Jason’s remodel project is nearing completion with windows
and the new oversized front door fitted
One of the many design problems the house presented was the tiny size of the landing and the dark and miserable hallway. I also felt that, in design terms, the internal feel of the house would be best served by having long architectural views through its length. It is a wide house, and you never really got a sense of it before.
The statement design choices found us attempting to tap into the 1969 origins of the house and bring out a mid-century vibe. Additionally Sarah, my wife, was keen to counterbalance my modern design-isms and ensure we had a cosy, warm, family home. Hence — lots of wood.

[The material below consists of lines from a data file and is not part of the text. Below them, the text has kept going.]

Lemma Mul_create_value ops :
  Forall (evaluable s) ops -> Forall (fun e => powersKept e 1) ops ->
  collision_free (Mul_bases ops) ->
  evaluateNumerical (Mul.create ops) s = Returns (prodValues s ops).
Proof.
  intros He Hp Hcf. destruct ops as [|a [|b rest]].
  - reflexivity.
  - inversion He; subst. cbn [Mul.create]. rewrite (evaluable_value a) by assumption.
    unfold prodValues. cbn [fold_right]. f_equal. lia.
  - rewrite Mul_create_assemble.
    destruct (collectFactors_values _ Hp He) as (HB & HF & Hprod).
    rewrite Hprod.
    destruct (Z.eq_dec (numFactors (a :: b :: rest) 1) 0) as [E|E].
    + rewrite Mul_assemble_zero by (apply Mul_flatten_zero, E). rewrite E. reflexivity.
    + destruct (Mul_flatten_good _ E) as (Hg & _ & _).
      rewrite Mul_assemble_value.
      * rewrite Mul_flatten_spec by exact E. cbn [mf_coeff mf_powers mf_factors].
        rewrite (prodPairs_perm _ _ (sort_perm cmpBase _)).
        rewrite (prodValues_perm _ _ (sort_perm compareTo _)).
        rewrite prodPairs_pairsOf; [reflexivity|exact Hcf|].
        eapply List.Forall_impl; [|exact HB]. intros p [_ H]. exact H.
      * exact Hg.
      * rewrite Mul_flatten_spec by exact E. cbn [mf_powers].
        apply sort_Forall. apply List.Forall_forall. intros p Hin.
        apply pairsOf_In in Hin as (_ & _ & Hl). apply lastBase_hash in Hl as [_ Hin].
        apply in_map_iff in Hin as (q & Hq1 & Hq). rewrite <- Hq1.
        rewrite List.Forall_forall in HB. apply (HB q Hq).
      * rewrite Mul_flatten_spec by exact E. cbn [mf_factors].
        apply sort_Forall, HF.
Qed.

End Evaluation.

Lemma returns_values (s : gmap string Z) ops vs :
  Forall2 (fun e v => evaluateNumerical e s = Returns v) ops vs ->
  Forall (evaluable s) ops /\ vs = map (valueOf s) ops.
Proof.
  induction 1 as [|e v ops vs He _ [IH1 IH2]]; [split; constructor|].
  split; [constructor; [exists v; exact He|exact IH1]|].
  cbn [map]. unfold valueOf at 1. rewrite He, IH2. reflexivity.
Qed.

Lemma prodValues_map (s : gmap string Z) ops :
  prodValues s ops = fold_right Z.mul 1 (map (valueOf s) ops).
Proof. unfold prodValues. induction ops as [|e ops IH]; simpl; [reflexivity|]. rewrite IH. reflexivity. Qed.

(** X22: [Mul.create] keeps the value.  When [evaluateNumerical] returns
    a number for every operand, no two different bases that [Mul.flatten]
    records share a hash, every numeric exponent on the way through the
    products and powers of the operands is positive, no power with an
    exponent that is no number lies under a numeric exponent, the symbols
    have names of lower-case letters, no power inside the operands has an
    exponent of negative value, and the bound of the numbers computed from
    the product of the operands is an integer that doubles hold exactly,
    then [evaluateNumerical] returns the product of these numbers for the
    result of [Mul.create]. *)
Theorem Mul_create_sound (s : gmap string Z) (ops : list Expression) (vs : list Z) :
  Forall2 (fun e v => evaluateNumerical e s = Returns v) ops vs ->
  Forall (fun e => powersKept e 1) ops ->
  collision_free (Mul_bases ops) ->
  Forall lowerCaseNames ops ->
  Forall (nonnegExponents s) ops ->
  magnitude (valuation s) (NewMul ops) <= 2 ^ 53 ->
  evaluateNumerical (Mul.create ops) s = Returns (fold_right Z.mul 1 vs).
Proof.
  intros Hv Hp Hcf _ _ _. destruct (returns_values s ops vs Hv) as [He ->].
  rewrite <- prodValues_map. apply Mul_create_value; assumption.
Qed.

Lemma Mul_create_sound_witness :
  let s : gmap string Z := {[ "x"%string := 2; "y"%string := 3 ]} in
  let ops := [Pow.create (Mul.create [SymNumber 2; symbol_y]) (SymNumber 3);
              symbol_y; symbol_x] in
  Mul.create ops
  = NewMul [SymNumber 8; symbol_x; NewPow symbol_y (SymNumber 4)] /\
  evaluateNumerical (Mul.create ops) s = Returns 1296.
Proof.
  intros s ops. split; [vm_compute; reflexivity|].
  apply (Mul_create_sound s ops [216; 3; 2]).
  - unfold ops.
    repeat (apply List.Forall2_cons; [vm_compute; reflexivity|]). apply List.Forall2_nil.
  - unfold ops.
    repeat (apply List.Forall_cons; [vm_compute; auto|]). apply List.Forall_nil.
  - apply (collision_free_incl _ [symbol_y; symbol_x]).
    + intros e He. vm_compute in He. simpl. tauto.
    + apply distinct_hashes_free. vm_compute. reflexivity.
  - unfold ops.
    repeat (apply List.Forall_cons; [vm_compute; auto|]). apply List.Forall_nil.
  - unfold ops.
    repeat (apply List.Forall_cons; [vm_compute; intuition discriminate|]).
    apply List.Forall_nil.
  - vm_compute. discriminate.
Defined.

(** X23: [Mul.create] loses an exponent.  A power [(b^x)^k] whose inner
    exponent [x] is no number is flattened as [b^x]: [collectFactors]
    appends [b^x] to the factors without the exponent [k] under which it
    was met. *)
Theorem Mul_create_drops_exponent (b x : Expression) (k : Z) (rest : list Expression) :
  isNumericType (type_of x) = false -> rest <> [] ->
  Mul.create (NewPow (NewPow b x) (SymNumber k) :: rest)
  = Mul.create (NewPow b x :: rest).
Proof.
  intros Hx Hrest. destruct rest as [|a rest]; [contradiction|].
  rewrite !Mul_create_assemble.
  assert (E : numFactor (NewPow (NewPow b x) (SymNumber k)) 1 = numFactor (NewPow b x) 1 /\
              baseList (NewPow (NewPow b x) (SymNumber k)) 1 = baseList (NewPow b x) 1 /\
              factorList (NewPow (NewPow b x) (SymNumber k)) 1 = factorList (NewPow b x) 1).
  { cbn [numFactor baseList factorList]. rewrite type_of_SymNumber_numeric, Hx. auto. }
  destruct E as (E1 & E2 & E3).
  assert (Hn : numFactors (NewPow (NewPow b x) (SymNumber k) :: a :: rest) 1
               = numFactors (NewPow b x :: a :: rest) 1).
  { unfold numFactors. cbn [fold_right]. rewrite E1. reflexivity. }
  destruct (Z.eq_dec (numFactors (NewPow b x :: a :: rest) 1) 0) as [E|E].
  - rewrite !Mul_assemble_zero; [reflexivity| |]; apply Mul_flatten_zero; congruence.
  - rewrite !Mul_flatten_spec by congruence. rewrite Hn.
    unfold baseLists, factorLists. cbn [flat_map]. rewrite E2, E3. reflexivity.
Qed.

Lemma Mul_create_drops_exponent_witness :
  let s : gmap string Z := {[ "x"%string := 2; "y"%string := 3 ]} in
  let p := Pow.create (Pow.create symbol_x symbol_y) (SymNumber 2) in
  Mul.create [p; symbol_y] = Mul.create [NewPow symbol_x symbol_y; symbol_y] /\
  evaluateNumerical p s = Returns 64 /\
  evaluateNumerical (Mul.create [p; symbol_y]) s = Returns 24.
Proof.
  intros s p. split; [|split; vm_compute; reflexivity].
  apply (Mul_create_drops_exponent symbol_x symbol_y 2 [symbol_y]);
    [reflexivity|discriminate].
Defined.



(** ** [Add.create] keeps the value *)

Section AddEvaluation.

Variable s : gmap string Z.

Lemma fold_left_add_from (vs : list Z) acc :
  fold_left Z.add vs acc = acc + fold_right Z.add 0 vs.
Proof.
  revert acc. induction vs as [|v vs IH]; intros acc; simpl; [lia|].
  rewrite IH. lia.
Qed.

Lemma evalLoop_add_values (l : list Expression) :
  Forall (evaluable s) l ->
  evalLoop (fun arg => evaluateNumerical arg s) Z.add l 0 = Returns (sumValues s l).
Proof.
  intros H.
  rewrite (evalLoop_returns _ Z.add l (map (valueOf s) l)).
  - rewrite fold_left_add_from. f_equal. unfold sumValues.
    induction l as [|a l IH]; simpl; [reflexivity|].
    inversion H; subst. rewrite <- IH by assumption. lia.
  - induction H as [|a l Ha _ IH]; constructor; [|exact IH].
    apply evaluable_value, Ha.
Qed.

Lemma evaluable_NewAdd l : evaluable s (NewAdd l) -> Forall (evaluable s) l.
Proof. intros [v H]. cbn [evaluateNumerical] in H. eapply evalLoop_evaluable, H. Qed.

Lemma valueOf_NewAdd l :
  Forall (evaluable s) l -> valueOf s (NewAdd l) = sumValues s l.
Proof.
  intros H. unfold valueOf. cbn [evaluateNumerical].
  rewrite evalLoop_add_values by exact H. reflexivity.
Qed.

Lemma sumValues_app l1 l2 : sumValues s (l1 ++ l2) = sumValues s l1 + sumValues s l2.
Proof.
  unfold sumValues. induction l1 as [|a l1 IH]; cbn [app fold_right]; [lia|].
  rewrite IH. lia.
Qed.

Lemma sumTerms_app T1 T2 : sumTerms s (T1 ++ T2) = sumTerms s T1 + sumTerms s T2.
Proof.
  unfold sumTerms. induction T1 as [|a T1 IH]; cbn [app fold_right]; [lia|].
  rewrite IH. lia.
Qed.

Lemma sumValues_perm l l' : Permutation l l' -> sumValues s l = sumValues s l'.
Proof.
  unfold sumValues.
  induction 1 as [|p l1 l2 _ IH|p q l|l1 l2 l3 _ IH12 _ IH23]; cbn [fold_right].
  - reflexivity.
  - rewrite IH. reflexivity.
  - lia.
  - congruence.
Qed.

Lemma evaluable_list_NewMul l : Forall (evaluable s) l -> evaluable s (NewMul l).
Proof.
  intros H. exists (prodValues s l). cbn [evaluateNumerical].
  apply evalLoop_mul_values, H.
Qed.

Lemma evaluable_tail f rest :
  evaluable s (NewMul (f :: rest)) ->
  evaluable s (match rest with [t] => t | _ => NewMul rest end).
Proof.
  intros H. apply evaluable_NewMul in H. inversion H as [|? ? _ Hrest]; subst.
  destruct rest as [|t [|t' rest]].
  - apply evaluable_list_NewMul. constructor.
  - inversion Hrest; assumption.
  - apply evaluable_list_NewMul, Hrest.
Qed.

Lemma candidates_evaluable seq :
  Forall (evaluable s) seq -> Forall (evaluable s) (Add_candidates seq).
Proof.
  intros H. apply List.Forall_forall. intros t Ht.
  unfold Add_candidates in Ht. apply in_flat_map in Ht as (e & He & Ht).
  rewrite List.Forall_forall in H. specialize (H e He).
  destruct e as [v|n i|l|l|b x]; cbn [type_of args_of] in Ht.
  - assert (Hin : In t [SymNumber v]) by (repeat destruct (_ =? _); exact Ht).
    destruct Hin as [<-|[]]. exact H.
  - destruct Ht as [<-|[]]. exact H.
  - apply evaluable_NewAdd in H. rewrite List.Forall_forall in H. apply H, Ht.
  - destruct Ht as [<-|[]]. unfold Add.extractCoeffTerm. cbn [type_of isNumericType].
    destruct l as [|f rest]; [exact H|].
    destruct (isNumericType (type_of f)); [|exact H]. cbn [snd].
    apply (evaluable_tail f rest H).
  - destruct Ht as [<-|[]]. exact H.
Qed.

(** *** The value of one operand, taken apart as [collectTerms] does *)

Lemma extractCoeffTerm_value l :
  evaluable s (NewMul l) ->
  valueOf s (NewMul l)
  = fst (Add.extractCoeffTerm (NewMul l)) * valueOf s (snd (Add.extractCoeffTerm (NewMul l))).
Proof.
  intros He. unfold Add.extractCoeffTerm. cbn [type_of isNumericType].
  destruct l as [|f rest]; [cbn [fst snd]; lia|].
  destruct (isNumericType (type_of f)) eqn:Ef; [|cbn [fst snd]; lia].
  cbn [fst snd]. pose proof (evaluable_NewMul s _ He) as Hl.
  rewrite (valueOf_NewMul s _ Hl). inversion Hl as [|? ? _ Hrest]; subst.
  change (prodValues s (f :: rest)) with (valueOf s f * prodValues s rest).
  rewrite (numeric_value s f Ef). f_equal.
  destruct rest as [|t [|t' rest]].
  - rewrite valueOf_NewMul by constructor. reflexivity.
  - unfold prodValues. cbn [fold_right]. lia.
  - rewrite valueOf_NewMul by exact Hrest. reflexivity.
Qed.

The staircase was obviously a critical part of the new home and we wanted something ‘wow’ but also ideally ‘cheap’. Working with Ben Schuck, our builder, and the local joinery firm, we designed a staircase in sapele that would have the spindles reaching from handrail to floor.

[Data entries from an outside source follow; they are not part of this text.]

Lemma length_take (n : nat) : forall s,
  String.length (PyStr.take n s) = Nat.min n (String.length s).
Proof.
  induction n as [| k IH]; intros s; [reflexivity |].
  destruct s as [| x r]; simpl; [reflexivity | now rewrite IH].
Qed.

(** Printing the value of a digit run that starts with a non-zero digit
    gives the run back. *)
Lemma nat_str_canonical (x : ascii) (r : string) :
  PyStr.is_digit x = true -> x <> "0"%char -> PyStr.all_digits r = true ->
  PyRepr.nat_str (PyStr.digits_val 0 (String x r)) = String x r.
Proof.
  intros Dx Nx Dr.
  destruct (is_digit_spec x Dx) as [Bx Cx].
  assert (0 < PyStr.digit_val x) as P.
  { destruct (Z.eq_dec (PyStr.digit_val x) 0) as [E | E]; [| lia].
    exfalso. apply Nx. rewrite <- Cx, E. reflexivity. }
  cbn [PyStr.digits_val]. rewrite nat_str_digits_val by (assumption || lia).
  replace (10 * 0 + PyStr.digit_val x) with (PyStr.digit_val x) by lia.
  assert (PyRepr.nat_str (PyStr.digit_val x) = String x "") as ->; [| reflexivity].
  rewrite <- Cx at 2.
  assert (PyStr.digit_val x = 1 \/ PyStr.digit_val x = 2 \/ PyStr.digit_val x = 3
          \/ PyStr.digit_val x = 4 \/ PyStr.digit_val x = 5
          \/ PyStr.digit_val x = 6 \/ PyStr.digit_val x = 7
          \/ PyStr.digit_val x = 8 \/ PyStr.digit_val x = 9) as C by lia.
  repeat (destruct C as [-> | C]; [reflexivity |]). rewrite C. reflexivity.
Qed.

As an added bonus, it provides a useful under-stair area.
Jason worked with his builder, Ben Schuck, to design a bespoke staircase with spindles running from the floor to the handrail
This was achieved for around £2,500, including the fitting by Ben and his merry team. Ben also suggested the fixed glazed panel between the hallway and front living room. Framed in sapele, it’s a fabulous feature — and a great example of builders being actively involved in making homes better.
The Front Door
An oversized front door is part of the design language of modern homes these days. With a 6m-high entrance tower, anything else would have looked perfunctory to say the least. We used a talented local joiner, Philip Harding, to build us a new solid front door finished in the same RAL colour as our lovely aluminium windows (from Velfac). It looks beautiful and came in at a significant saving on the big door manufacturers in this field.
One of the other major design problems we encountered in this remodel project was the kitchen — it was pretty small and not terribly functional.
The new kitchen island extends into the old rear living room.
We were knocking some walls down anyway to create a large open kitchen/dining/living room (along with, it seems, the rest of the population) and wanted to come up with a kitchen layout that didn’t dominate this new space, which is around 11m long and 4.5m wide (up to 8m in parts).
In the end, we fed the kitchen island out into the old rear living room so that it clearly became part of this space, but in the overall scheme of things we’ve been restrained in terms of units.
We converted an old walk-in cupboard into a pantry, and decided against wall units. We chose units from Benchmarx, appliances from AEG and, perhaps most importantly from a tactile-design-quality perspective, a tap and sink combination from Blanco — all give plenty of design appeal, I think.
So much of kitchen design concentrates on the big picture, when in actual fact it’s the weight of well-made taps and the sharp sink design, as much as the unit doors, that makes a difference on a day-to-day basis.